Dzubas’ emphasis would shift after the 1950s, when the purging of line was complete. He took up the cause of the color field painters, Frankenthaler, Noland, and Louis. Eventually he let the colors speak for themselves and the violent slashes of paint receded into the past. There are echoes of Frankenthaler’s palette, staining techniques, and brushwork in a few of these canvases. However, in Frankenthaler’s early work she played transparency off of transparency, and her handling was far more delicate and suggestive. “Cyclops,” (1959) is the best work in this exhibit because of the relationship between the title of the work and the shapes depicted. Swirls of thick encrusted white paint encircle a pupil like black dash. The problem with these paintings is that the violent and thick slashes of paint tend to weaken the impact of the swathes of transparent colors. The stained areas don’t quite gel with the expressionist brushwork. After the 1950s Dzubas began to apply large areas of stained color to his canvases and to allow these areas of uninterrupted transparent color to stand on their own.
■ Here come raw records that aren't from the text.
(* ===== verification/ExitSim.v ===== *)
(** * Leaving a block

    Before a block returns or jumps, [buxn_jit_clear_stack_caches] writes the
    cached cells back, so that the next block, the trampoline and the
    interpreter find both stacks in the memory of the virtual machine.
    [exits] describes code that ends in a return or a jump. *)
From S2P Require Import Prelude Lir Hamt Jit StackCache Uxn MicroOps Opcodes Compile Invariant CacheSafety OpcodeSafety BlockSafety Machine StackSim PopSim OperandSim StepSim MemSim FetchSim OpcodeCorrect.
Local Open Scope jit_scope.

Section ExitSim.
Context {Lay : VmLayout} {SL : Sljit} {SP : SljitSpec} {HO : Host} {vmb : Z} {LS : LayoutSpec vmb}.

#[local] Abbreviation base := (base (vmb := vmb)).
#[local] Abbreviation Rep := (Rep (vmb := vmb)).
#[local] Abbreviation evolves := (evolves (vmb := vmb)).

(** ** Writing the caches back *)

Lemma hwp_clear_loop flag fuel : forall c m H st,
  Rep c m H st -> (len (get_cache flag c) <= fuel)%nat ->
  hwp (clear_loop fuel flag) (fun _ c' m' => Rep c' m' H st /\ evolves m m') c m.
Proof.
  induction fuel as [|fuel IH]; intros c m H st Hr Hlen; cbn [clear_loop]; apply hwp_bind;
    (eapply hwp_mono; [eapply hwp_wp; [by apply hwp_spill|apply wp_spill, Hr]|]);
    intros b c1 m1 [[Hr1 Hev1] (_ & _ & _ & Hl1 & ->)];
    destruct (Nat.eqb_spec (len (get_cache flag c)) 0) as [H0|H0]; cbn [negb]; try by apply hwp_ret.
  { lia. }
  eapply hwp_mono; [apply (IH c1 m1 H st Hr1); lia|]. intros u c2 m2 [Hr2 Hev2].
  split; [done|by eapply evolves_trans].
Qed.

(** Both stacks in the memory of the virtual machine. *)
Definition in_memory (m : mach) (st : bool -> list Z) : Prop :=
  forall r, stk (mem m) (base r) (regs m (sp_reg r)) (st r).

Lemma rep_in_memory c m H st :
  Rep c m H st -> len (wst_cache c) = 0%nat -> len (rst_cache c) = 0%nat -> in_memory m st.
Proof.
  intros Hr Hw Hrt r. destruct (rp_stack _ _ _ _ Hr r) as (_ & lm & -> & Hlm).
  assert (unflushed (get_cache r c) = []) as ->; [|done].
  unfold unflushed, live. by destruct r; cbn [get_cache]; rewrite ?Hw, ?Hrt.
Qed.

Lemma hwp_clear c m H st :
  Rep c m H st ->
  hwp buxn_jit_clear_stack_caches (fun _ c' m' => Rep c' m' H st /\ evolves m m' /\ in_memory m' st /\
    frame c' = frame c /\ len (wst_cache c') = 0%nat /\ len (rst_cache c') = 0%nat) c m.
Proof.
  intros Hr. pose proof (rp_inv _ _ _ _ Hr) as Hi.
  assert (hwp buxn_jit_clear_stack_caches (fun _ c' m' => Rep c' m' H st /\ evolves m m') c m) as Hc.
  { unfold buxn_jit_clear_stack_caches, buxn_jit_stack_cache_clear. apply hwp_bind.
    eapply hwp_mono; [by apply hwp_clear_loop, (inv_cache_ok _ _ _ Hi)|]. intros u c1 m1 [Hr1 Hev1].
    eapply hwp_mono; [by apply hwp_clear_loop, (inv_cache_ok _ _ _ (rp_inv _ _ _ _ Hr1))|].
    intros u2 c2 m2 [Hr2 Hev2]. split; [done|by eapply evolves_trans]. }
  eapply hwp_mono; [eapply hwp_wp; [exact Hc|by eapply wp_clear]|].
  intros u c' m' [[Hr' Hev] (_ & [Hf _] & H1 & H2)]. split_and!; try done. by eapply rep_in_memory.
Qed.

(** ** Code that ends *)

Definition ended (f : flow) : Prop :=
  match f with Leave _ _ | Calling _ _ | Return _ _ => True | _ => False end.

Lemma exec_ended B l f : ended f -> exec B l f = f.
Proof. unfold exec. destruct f; try done; intros _; by induction l. Qed.

(** Emission, whatever the code does. *)
Definition extends (k k' : compiler) : Prop :=
  binds k ⊆ binds k' /\ exists new, code k' = code k ++ new.

Lemma extends_refl k : extends k k.
Proof. split; [done|]. exists []. by rewrite app_nil_r. Qed.

(** The code emitted by [f] ends with [fl] as [Q] says. *)
Definition exits {A} (f : J A) (Q : flow -> buxn_jit_ctx_t -> Prop) (c : buxn_jit_ctx_t) (m : mach) : Prop :=
  bound_ok (comp c) ->
  wp f (fun _ c' => bound_ok (comp c') /\ binds (comp c) ⊆ binds (comp c') /\ exists new fl,
    code (comp c') = code (comp c) ++ new /\
    (forall B, binds (comp c') ⊆ B -> exec B new (Run m) = fl) /\ ended fl /\ Q fl c') c.

Lemma exits_bind {A B} (f : J A) (k : A -> J B) Q c m :
  hwp f (fun a c' m' => exits (k a) Q c' m') c m -> exits (bind f k) Q c m.
Proof.
  intros Hf H0. apply wp_bind. eapply wp_mono; [by apply Hf|].
  intros a c1 (m1 & [[Hb1 (n1 & E1 & R1)] H1] & Hk). eapply wp_mono; [by apply Hk|].
  intros b c2 (H2 & Hb2 & n2 & fl & E2 & R2 & Hend & HQ). split; [done|]. split; [by etrans|].
  exists (n1 ++ n2), fl. split; [by rewrite E2, E1, app_assoc|]. split; [|done].
  intros B0 HB. rewrite exec_app, R1, R2; [done|done|]. by etrans.
Qed.

(** The instruction that ends the code, and what is emitted after it. *)
Lemma exits_lir {B} i (k : unit -> J B) Q c m fl :
  is_Some (compiler_ptr c) -> (forall Bd, exec_one Bd i m = fl) -> ended fl ->
  (forall c', Like c c' -> comp c' = emit i (comp c) -> bound_ok (comp c') ->
     wp (k tt) (fun _ c2 => bound_ok (comp c2) /\ extends (comp c') (comp c2) /\ Q fl c2) c') ->
  exits (bind (emit_lir i) k) Q c m.
Proof.
  intros [x Hx] He Hend HK H0. apply wp_bind. unfold wp at 1, emit_lir, with_compiler. rewrite Hx.
  eapply wp_mono; [by apply HK|]. intros u c2 (Hb2 & [Hsub [new Enew]] & HQ). cbn in *.
  split; [done|]. split; [done|]. exists (i :: new), fl.
  split; [by rewrite Enew, <- app_assoc|]. split; [|done].
  intros B0 _. change (i :: new) with ([i] ++ new). rewrite exec_app. cbn. rewrite He. by apply exec_ended.
Qed.

Lemma exits_mono {A} (f : J A) (Q Q' : flow -> buxn_jit_ctx_t -> Prop) c m :
  exits f Q c m -> (forall fl c', Q fl c' -> Q' fl c') -> exits f Q' c m.
Proof.
  intros Hf HQ H0. eapply wp_mono; [by apply Hf|].
  intros a c' (? & ? & new & fl & ? & ? & ? & ?). split_and!; try done. exists new, fl. auto.
Qed.

(** ** Returning to the trampoline *)

Lemma word_page : is_word 0x10000.
Proof. unfold is_word. destruct word_size as [-> | ->]; lia. Qed.

(** [BRK] returns 0x10000 with both stacks in memory. *)
Lemma exits_BRK c m H st :
  Rep c m H st ->
  exits buxn_jit_BRK (fun fl c' => compiler_ptr c' = None /\ exists m', fl = Return 0x10000 m' /\
    evolves m m' /\ in_memory m' st) c m.
Proof.
  intros Hr. unfold buxn_jit_BRK. apply exits_bind. eapply hwp_mono; [by apply hwp_clear|].
  intros [] c1 m1 (Hr1 & Hev & Hm & _).
  eapply exits_lir; [apply Hr1|intros; cbn; rewrite wrap_id; [done|apply word_page]|done|].
  intros c2 [Hs Hb] Ec Hbo. apply wp_modify. split; [done|]. split; [by apply extends_refl|].
  split; [done|]. by exists m1.
Qed.

(** Below 0x0100 the block returns its pc, for the interpreter. *)
Lemma exits_zero_page c m H st :
  Rep c m H st -> is_u16 (pc c) ->
  exits zero_page_exit (fun fl c' => compiler_ptr c' = None /\ exists m', fl = Return (pc c) m' /\
    evolves m m' /\ in_memory m' st) c m.
Proof.
  intros Hr Hpc. unfold zero_page_exit. apply exits_bind. eapply hwp_mono; [by apply hwp_clear|].
  intros [] c1 m1 (Hr1 & Hev & Hm & Hf & _). apply exits_bind, hwp_gets.
  assert (pc c1 = pc c) as -> by (unfold frame in Hf; congruence).
  eapply exits_lir; [apply Hr1|intros; cbn; rewrite wrap_u16, u32_id by (unfold is_u16, is_u32 in *; lia); done|done|].
  intros c2 [Hs Hb] Ec Hbo. apply wp_modify. split; [done|]. split; [by apply extends_refl|].
  split; [done|]. by exists m1.
Qed.

(** What the program finds after the block: both stacks and the memory. *)
Definition Leaves (s : vm) (v : Z) (m1 : mach) (fl : flow) (c : buxn_jit_ctx_t) : Prop :=
  compiler_ptr c = None /\ exists m, fl = Return v m /\ in_memory m (vm_stacks s) /\
    (forall y, is_u16 y -> ram (vmb := vmb) m y = vm_ram s y) /\ elsewhere (vmb := vmb) m1 m.

Lemma leaves s v m0 m1 fl c :
  (forall y, is_u16 y -> ram (vmb := vmb) m1 y = vm_ram s y) -> elsewhere (vmb := vmb) m0 m1 ->
  (compiler_ptr c = None /\ exists m, fl = Return v m /\ evolves m1 m /\ in_memory m (vm_stacks s)) ->
  Leaves s v m0 fl c.
Proof.
  intros Hram He (Hc & m & -> & Hev & Hm). split; [done|]. exists m. split; [done|]. split; [done|].
  pose proof (evolves_keeps _ _ Hev) as Hk. split.
  - intros y Hy. by rewrite (off_stacks_ram _ _ Hk), Hram.
  - intros a Ha Hn. by rewrite Hk, He.
Qed.

Context {VM : BuxnVm}.

Lemma popat_rep sh szs c m st H l :
  PopAt (vmb := vmb) c m st sh szs c m H [] l -> l = st (buxn_jit_op_flag_r c) -> Rep c m H st.
Proof.
  intros Hp ->. apply s_hold in Hp. eapply rep_ext; [|apply (hd_rep _ _ _ _ _ _ (proj1 Hp))].
  intros r. unfold set_stack, StepSim.below. destruct (Bool.eqb_spec r (buxn_jit_op_flag_r c)) as [->|]; [|done].
  by destruct (buxn_jit_op_flag_k c).
Qed.

(** The opcode that ends a block, compiled and executed. *)
Lemma next_opcode_BRK fuel c m s :
  Shows (vmb := vmb) c m s -> poppable c = true -> opcode_name (next_byte c) = BRK ->
  exits (buxn_jit_next_opcode (S fuel)) (Leaves s 0x10000 m) c m.
Proof.
  intros ([H Hr] & Hp & Hram) (Hpc & Hop & sh & _ & Hready)%poppable_spec Hbrk.
  cbn [buxn_jit_next_opcode]. unfold opcode_step. apply exits_bind, hwp_gets.
  destruct (Z.ltb_spec (pc c) 256); [lia|]. apply exits_bind.
  eapply hwp_mono; [by eapply (fetch_popped c m H (vm_stacks s) sh)|].
  intros [] c1 m1 (Hop1 & _ & _ & Hk1 & H1 & HH1 & Hpop). apply exits_bind, hwp_gets.
  rewrite Hop1, Hbrk. eapply exits_mono; [eapply exits_BRK, popat_rep; [exact Hpop|done]|].
  intros fl c'. apply leaves.
  - intros y Hy. by rewrite (off_stacks_ram m m1 Hk1 y Hy), Hram.
  - intros a Ha _. by apply Hk1.
Qed.

Lemma next_opcode_zero_page fuel c m s :
  Shows (vmb := vmb) c m s -> is_u16 (pc c) -> pc c < 256 ->
  exits (buxn_jit_next_opcode (S fuel)) (Leaves s (vm_pc s) m) c m.
Proof.
  intros ([H Hr] & Hp & Hram) Hpc Hz. cbn [buxn_jit_next_opcode]. unfold opcode_step.
  apply exits_bind, hwp_gets. destruct (Z.ltb_spec (pc c) 256); [|lia].
  eapply exits_mono; [by eapply exits_zero_page|]. intros fl c'. rewrite Hp. by apply leaves.
Qed.
End ExitSim.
Judith Rothschild Untitled Composition, May 1946 1946 oil on canvas, 24 x 31 inches  Courtesy Knoedler & Company
Judith Rothschild, Untitled Composition, May 1946 1946 oil on canvas, 24 x 31 inches Courtesy Knoedler & Company

According to David Cohen in his catalog essay Judith Rothschild was Hans Hofmann’s star pupil. Clearly Rothschild was influenced by the sage of painterliness and plasticity. The oil paintings in this show are the inspired and technically impressive progeny of such Cubist masterpieces as Picasso’s “The Painter and His Model,” (1928), and “Studio with Plaster Head,” (1925). In the 1940s, before Rothschild produced what critics have called a “milquetoast version of Cubism,” she painted these jigsaw puzzle like pictures. The tightly interlocking asymmetrical vertical and horizontal strips suggest many things, but are open to interpretation.

Whether we are looking at abstractions of figures in specific spaces, or still-lifes on a table, we are not quite sure. But the inventiveness and variety of forms is impressive. Black outline is generously applied and these outlines vary in thickness. Line and color are happily wedded. The colored portions of these paintings are intense and jewel like. They stand on their own even when they are outlined with thick black lines. But the colors don’t punch holes in the flattened out pictorial space. Each facet of these paintings is clearly articulated and they become unified through time. Rothschild creates a poetic echo chamber filled with improvised rectangles, triangles, and ovoids. The separate parts of the composition relate to each other through intuitive repetitions and subtle modifications.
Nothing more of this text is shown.